Required work> Using the entries below, show all lines with the string "target".

*** Study material Section Begins ***

(* ===== verification/RvDemo.v ===== *)
(** * The rendezvous demonstration

    Models src/examples/rendezvous-demo/src/bin/{server,observe}.rs: a server
    that answers for ever and logs every event, and a client that asks it
    once for its own address.  The two programs repeat the chat program's key
    derivation, seeds and address parsing word for word; names they share
    with it carry the prefixes [sv] and [ob].  The server's loop counts to
    [usize::MAX]; the count is an argument here. *)

From S2P Require Export Stage RendezvousProps.

#[local] Open Scope string_scope.

(** ** The server *)

Definition log_line (event : RendezvousEvent) : string :=
  match event with
  | RvHandshakeProgress addr => "[handshake-progress] addr=" ++ udp_addr_display addr
  | RvHandshakeComplete addr _ remote_peer_id =>
      "[handshake-complete] addr=" ++ udp_addr_display addr ++
      " peer_id=" ++ peer_id_display remote_peer_id
  | ObserveRequestReceived from =>
      "[observe-req] from=" ++ udp_addr_display from ++ "; replied with " ++ udp_addr_display from
  | ObserveResponseReceived from observed =>
      "[observe-resp] from=" ++ udp_addr_display from ++ " observed=" ++ udp_addr_display observed
  | PunchRequestReceived from target forwarded =>
      "[punch-req] from=" ++ udp_addr_display from ++ " target=" ++ udp_addr_display target ++
      " forwarded=" ++ (if forwarded then "true" else "false")
  | PunchForwardReceived from initiator =>
      "[punch-forward] from=" ++ udp_addr_display from ++ " initiator=" ++ udp_addr_display initiator
  | RelayForwarded from target forwarded payload_len =>
      "[relay-fwd] from=" ++ udp_addr_display from ++ " target=" ++ udp_addr_display target ++
      " forwarded=" ++ (if forwarded then "true" else "false") ++
      " payload_len=" ++ decn payload_len
  | RelayReceived from originator payload =>
      "[relay-recv] from=" ++ udp_addr_display from ++ " originator=" ++ udp_addr_display originator ++
      " payload_len=" ++ decn (length payload)
  | RelayFailed from peer reason =>
      "[relay-fail] from=" ++ udp_addr_display from ++ " peer=" ++ udp_addr_display peer ++
      " reason=" ++ reason
  | RvRejected addr reason => "[rejected] addr=" ++ udp_addr_display addr ++ " reason=" ++ reason
  end.
Definition log_event (event : RendezvousEvent) : Prog () := std_writeln Stdout (log_line event).

Definition parse_bind_arg : Prog UdpAddr :=
  args ← std_args;
  arg ← prog_result (ok_or_else (head (drop 1 args)) (HostState "usage: rendezvous-server BIND_ADDR"));
  prog_result
    (map_err (fun e => HostState ("could not parse " ++ str_debug arg ++ " as a socket address: " ++ e))
       (udp_of_socket <$> socket_addr_from_str arg)).

Definition sv_seed_from_port (addr : UdpAddr) (domain : byte) : arr 32 := seed_from_port addr domain.
Definition sv_fresh_seed : Prog (arr 32) := fresh_seed.

Section server.
Context `{C : Crypto, RT : IoRuntime}.

Definition derive_static_keypair (addr : UdpAddr) : StaticKeypair :=
  from_private_bytes (sv_seed_from_port addr xc0).
Definition sv_derive_identity (addr : UdpAddr) : Ed25519Keypair :=
  ed_from_seed (sv_seed_from_port addr xed).

(** [(0..count).try_fold(initial, ..)]. *)
Fixpoint serve_loop (count : nat) (node : RendezvousNode) : Prog RendezvousNode :=
  match count with
  | 0 => mret node
  | S count' =>
      seed ← sv_fresh_seed;
      '(next, event) ← run_prog (rv_recv_one node seed);
      _ ← log_event event;
      serve_loop count' next
  end.
Definition serve_forever (count : nat) (initial : RendezvousNode) : Prog () :=
  _ ← serve_loop count initial; mret ().

Definition server_text (bound_addr : UdpAddr) (peer_id : PeerId) : string :=
  "rendezvous server bound to " ++ udp_addr_display bound_addr ++ newline ++
  "local peer id = " ++ peer_id_display peer_id.

Definition server_run (count : nat) : Prog () :=
  bind ← parse_bind_arg;
  socket ← run_prog (udp_bind bind);
  bound_addr ← prog_result (udp_local_addr socket);
  let static_kp := derive_static_keypair bind in
  let identity := sv_derive_identity bind in
  host ← prog_result (host_new socket static_kp identity (arr_repeat 32 x4a));
  let node := rv_new host in
  _ ← std_writeln Stdout (server_text bound_addr (rv_peer_id node));
  serve_forever count node.

Definition server_main (count : nat) (p : Process) : option ExitCode * Process :=
  match server_run count p with
  | (Returned (Ok _), p') => (Some SUCCESS, p')
  | (Returned (Err e), p') =>
      (Some FAILURE, (std_writeln Stderr ("rendezvous-server: " ++ error_display e) p').2)
  | (Blocked, p') => (None, p')
  end.

End server.

(** ** The client *)

Record ObArgs : Type := MkObArgs { ob_bind : UdpAddr; ob_server : UdpAddr }.

Definition ob_usage : string := "usage: rendezvous-observe BIND_ADDR SERVER_ADDR".
Definition ob_parse_addr (s : string) : result Error UdpAddr := parse_addr s.
Definition ob_fresh_seed : Prog (arr 32) := fresh_seed.

Definition ob_parse_args : Prog ObArgs :=
  args ← std_args;
  let iter := drop 1 args in
  bind_arg ← prog_result (ok_or_else (head iter) (HostState ob_usage));
  server_arg ← prog_result (ok_or_else (head (drop 1 iter)) (HostState ob_usage));
  bind ← prog_result (ob_parse_addr bind_arg);
  server ← prog_result (ob_parse_addr server_arg);
  mret (MkObArgs bind server).

(** A seed of zeros where [getrandom] fails. *)
Definition fresh_seed_factory : Prog SeedFactory := fun p =>
  (Returned (Ok (fun n => match pr_entropy p n with Ok seed => seed | Err _ => arr_repeat 32 x00 end)), p).

Section observe.
Context `{C : Crypto, RT : IoRuntime}.

Definition derive_static_keypair_from_bytes (seed : arr 32) : StaticKeypair := from_private_bytes seed.
Definition derive_identity_from_bytes (seed : arr 32) : Ed25519Keypair := ed_from_seed seed.

(** Without a bound in the source; fuel as in [Chat.v]. *)
Fixpoint ob_drive_handshake (fuel : nat) (host : Host) (expected : UdpAddr) : Prog (Host * PeerId) :=
  match fuel with
  | 0 => prog_blocked
  | S fuel' =>
      seed ← ob_fresh_seed;
      '(host, ev) ← run_prog (recv_one host seed);
      match ev with
      | HandshakeComplete addr _ remote_peer_id =>
          if decide (addr = expected) then mret (host, remote_peer_id)
          else prog_result (Err (drive_error expected ev))
      | HandshakeProgress addr =>
          if decide (addr = expected) then ob_drive_handshake fuel' host expected
          else prog_result (Err (drive_error expected ev))
      | DatagramDelivered _ _ | Rejected _ _ => prog_result (Err (drive_error expected ev))
      end
  end.

Definition observe_text (bound_addr : UdpAddr) (peer_id : PeerId) : string :=
  "rendezvous-observe: bound to " ++ udp_addr_display bound_addr ++ newline ++
  "local peer id = " ++ peer_id_display peer_id.

Definition observe_run (fuel : nat) : Prog () :=
  args ← ob_parse_args;
  socket ← run_prog (udp_bind (ob_bind args));
  bound_addr ← prog_result (udp_local_addr socket);
  let static_kp := derive_static_keypair_from_bytes (arr_repeat 32 xa1) in
  let identity := derive_identity_from_bytes (arr_repeat 32 x11) in
  host ← prog_result (host_new socket static_kp identity (arr_repeat 32 x4a));
  _ ← std_writeln Stdout (observe_text bound_addr (id_peer_id (host_identity host)));
  seed ← ob_fresh_seed;
  host ← run_prog (dial host (ob_server args) seed);
  '(host, _) ← ob_drive_handshake fuel host (ob_server args);
  let node := rv_new host in
  factory ← fresh_seed_factory;
  '(_, observed) ← run_prog (observe_self fuel node (ob_server args) factory);
  std_writeln Stdout ("observed address = " ++ udp_addr_display observed).

Definition observe_main (fuel : nat) (p : Process) : option ExitCode * Process :=
  match observe_run fuel p with
  | (Returned (Ok _), p') => (Some SUCCESS, p')
  | (Returned (Err e), p') =>
      (Some FAILURE, (std_writeln Stderr ("rendezvous-observe: " ++ error_display e) p').2)
  | (Blocked, p') => (None, p')
  end.

End observe.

*** Study material Section Ends ***

The completed task>
  | PunchRequestReceived from target forwarded =>
      "[punch-req] from=" ++ udp_addr_display from ++ " target=" ++ udp_addr_display target ++
  | RelayForwarded from target forwarded payload_len =>
      "[relay-fwd] from=" ++ udp_addr_display from ++ " target=" ++ udp_addr_display target ++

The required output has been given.